## Task instructions
Print exactly those lines that run from the beginning of the data to the line bearing "if fhe_status e ==? OS_Unsupported", inclusive.

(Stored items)
· · ·

Definition mm_construct (processors : list (option MetricProcessor)) : MetricsManager :=
  mkMetrics runtime_default processors graph_snapshot_default.

(** ** Evaluation *)

Definition evidenceReference (e : FirmwareHeartbeatEvidence) : EvidenceRef :=
  mkEvidenceRef (fhe_evidence_id e) (fhe_sequence_or_token e) (fhe_source_sample_time_ns e)
    (fhe_observed_monotonic_time_ns e) (fhe_source e).

Definition effectiveFreshness (catalog_freshness requested_max_age : Z) : Z :=
  if requested_max_age =? 0 then catalog_freshness else Z.min catalog_freshness requested_max_age.

(** The last branches of [evaluate]: the code and limitation of evidence that
    determines nothing. *)
Definition failure_code (rt : Runtime) (e : FirmwareHeartbeatEvidence) : StableHealthCode * HealthLimitation :=
  if fhe_status e ==? OS_Unsupported
  then (HC_HeartbeatUnsupported, mkLimitation HL_NativeMappingPending (hce_limitation (rt_heartbeat rt)))
  else if fhe_status e ==? OS_NotAvailable
  then (HC_HeartbeatMissing, mkLimitation HL_EvidenceMissing "firmware heartbeat evidence is unavailable")
  else if st_code (em_status (fhe_error e)) ==? PDCM_STATUS_TIMEOUT
  then (HC_HeartbeatTimeout, mkLimitation HL_ReadFailure "firmware heartbeat read timed out")
  else if st_code (em_status (fhe_error e)) ==? PDCM_STATUS_UNAVAILABLE
  then (HC_ProviderUnavailable, mkLimitation HL_ProviderUnavailable "provider is unavailable")
  else (HC_HeartbeatReadError, mkLimitation HL_ReadFailure "firmware heartbeat read failed").

Definition evaluate (rt : Runtime) (e : FirmwareHeartbeatEvidence) (now freshness : Z) : HealthResult :=
  let age := now - fhe_observed_monotonic_time_ns e in
  let result state item_status limitations code :=
    mkHealthResult (fhe_entity e) kFirmwareHeartbeatHealthId state item_status (rt_catalog_generation rt) now age
      [evidenceReference e] limitations code in
  let indeterminate :=
    let '(code, limitation) := failure_code rt e in result HS_Unknown (fhe_status e) [limitation] code in
  if (fhe_status e ==? OS_Valid) && (freshness <? wrap64 age)
  then result HS_Unknown OS_Stale
         [mkLimitation HL_EvidenceStale "firmware heartbeat evidence exceeded freshness"] HC_HeartbeatStale
  else if fhe_status e ==? OS_Valid
  then match fhe_native_class e with
       | HN_Normal => result HS_Healthy OS_Valid [] HC_HeartbeatOk
       | HN_Warning => result HS_Warning OS_Valid [] HC_HeartbeatWarning
       | HN_Fault => result HS_Error OS_Valid [] HC_HeartbeatFault
       | HN_UnknownNative => indeterminate
       end
  else indeterminate.

(** [unknown], for the entity of the runtime. *)
Definition unknown (rt : Runtime) (entity : EntityRef) (code : StableHealthCode) (item_status : ObservationStatus)
    (now : Z) (limitation : HealthLimitation) : HealthResult :=
  mkHealthResult entity kFirmwareHeartbeatHealthId HS_Unknown item_status (rt_catalog_generation rt) now 0 []
    [limitation] code.

Definition health_not_active : Status := err_status PDCM_STATUS_NOT_INITIALIZED "metrics health catalog is not active".

(** The active entity of the runtime. *)
Definition active_entity (rt : Runtime) : option EntityRef :=
  if rt_catalog_generation rt =? 0 then None else rt_entity rt.

Section Metrics.
Context `{Layout}.

(** ** Catalog activation *)

Definition health_capability (set : CapabilitySet) : bool :=
  match find_if (fun item => (cap_kind item ==? CAP_Health) && (cap_id item =? kFirmwareHeartbeatHealthId))
          (cs_items set) with
  | Some item => cap_supported item
  | None => false
  end.

(** The runtime of a view with at most one device; an error status when the
    device's capabilities cannot be read. *)
Definition next_runtime (v : CatalogView) (heartbeat : HealthCatalogEntry) : Status + Runtime :=
  match cv_entities_ v with
  | [] => inr (mkRuntime (cv_generation_ v) None heartbeat false)
  | record :: _ =>
      let '(status, set) := cv_capabilities v (ent_ref record) in
      if negb (st_ok status) then inl status
      else
      match set with
      | None => inl status
      | Some set => inr (mkRuntime (cv_generation_ v) (Some (ent_ref record)) heartbeat (health_capability set))
      end
  end.

Definition initial_health (rt : Runtime) (entity : EntityRef) (now : Z) : HealthResult :=
  if rt_heartbeat_supported rt
  then unknown rt entity HC_HeartbeatMissing OS_NotAvailable now
         (mkLimitation HL_EvidenceMissing "firmware heartbeat has not been sampled")
  else unknown rt entity HC_HeartbeatUnsupported OS_Unsupported now
         (mkLimitation HL_NativeMappingPending (hce_limitation (rt_heartbeat rt))).

Definition mm_activateCatalog (mm : MetricsManager) (catalog : option CatalogView) (t : TargetCatalog) (now : Z)
    (dm dm' : DataManager) : Status * MetricsManager * DataManager :=
  let bad := (invalid_argument "metrics catalog is not active in DataManager", mm, dm') in
  match catalog with
  | None => bad
  | Some v =>
      if (cv_generation_ v =? 0) || negb (cst_generation (dm_catalog_ dm) =? cv_generation_ v) then bad
      else
      let target_status := tc_validate t in
      if negb (st_ok target_status) then (target_status, mm, dm')
      else
      let '(graph_status, graph) := rebuild (mm_processor_graph_ mm) t (cv_generation_ v) (mm_processors_ mm) in
      let mm1 rt := mkMetrics rt (mm_processors_ mm) graph in
      let failed status := (status, mm1 (mm_runtime_ mm), dm') in
      if negb (st_ok graph_status) then failed graph_status
      else
      (* health.front(): validate admits exactly one health entry *)
      let heartbeat := default hce_default (head (tc_health t)) in
      if cv_topology_unsupported_ v
      then (err_status PDCM_STATUS_UNSUPPORTED "metrics health rejects multi-device P0",
            mm1 (mkRuntime (cv_generation_ v) None heartbeat false), dm')
      else if 1 <? zlen (cv_entities_ v)
      then failed (err_status PDCM_STATUS_UNSUPPORTED "metrics health accepts at most one device")
      else
      match next_runtime v heartbeat with
      | inl status => failed status
      | inr next =>
          if rt_catalog_generation next <? rt_catalog_generation (mm_runtime_ mm)
          then failed (err_status PDCM_STATUS_STALE_GENERATION "metrics catalog generation moved backward")
          else
          match rt_entity next with
          | None => (st_success, mm1 next, dm')
          | Some entity =>
              let '(r, dm2) := commitHealth dm' (initial_health next entity now) in
              (hcr_status r, mm1 next, dm2)
          end
      end
  end.

(** ** Events *)

Definition onHeartbeatEvidenceCommitted (mm : MetricsManager) (id now : Z) (dm dm' : DataManager)
    : Status * DataManager :=
  let rt := mm_runtime_ mm in
  match active_entity rt with
  | None => (health_not_active, dm')
  | Some entity =>
      match heartbeatEvidence dm id with
      | (status, Some e) =>
          if negb (st_ok status) then (status, dm')
          else if negb (fhe_catalog_generation e =? rt_catalog_generation rt) || (fhe_entity e !=? entity)
          then (err_status PDCM_STATUS_STALE_GENERATION "heartbeat evidence does not match metrics catalog", dm')
          else if now <? fhe_observed_monotonic_time_ns e
          then (invalid_argument "heartbeat evaluation time moved backward", dm')
          else
          let '(r, dm2) := commitHealth dm' (evaluate rt e now (hce_freshness_ns (rt_heartbeat rt))) in
          (hcr_status r, dm2)
      | (status, None) => (status, dm')
      end
  end.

· · ·

## Answer to this problem
Definition mm_construct (processors : list (option MetricProcessor)) : MetricsManager :=
  mkMetrics runtime_default processors graph_snapshot_default.

(** ** Evaluation *)

Definition evidenceReference (e : FirmwareHeartbeatEvidence) : EvidenceRef :=
  mkEvidenceRef (fhe_evidence_id e) (fhe_sequence_or_token e) (fhe_source_sample_time_ns e)
    (fhe_observed_monotonic_time_ns e) (fhe_source e).

Definition effectiveFreshness (catalog_freshness requested_max_age : Z) : Z :=
  if requested_max_age =? 0 then catalog_freshness else Z.min catalog_freshness requested_max_age.

(** The last branches of [evaluate]: the code and limitation of evidence that
    determines nothing. *)
Definition failure_code (rt : Runtime) (e : FirmwareHeartbeatEvidence) : StableHealthCode * HealthLimitation :=
  if fhe_status e ==? OS_Unsupported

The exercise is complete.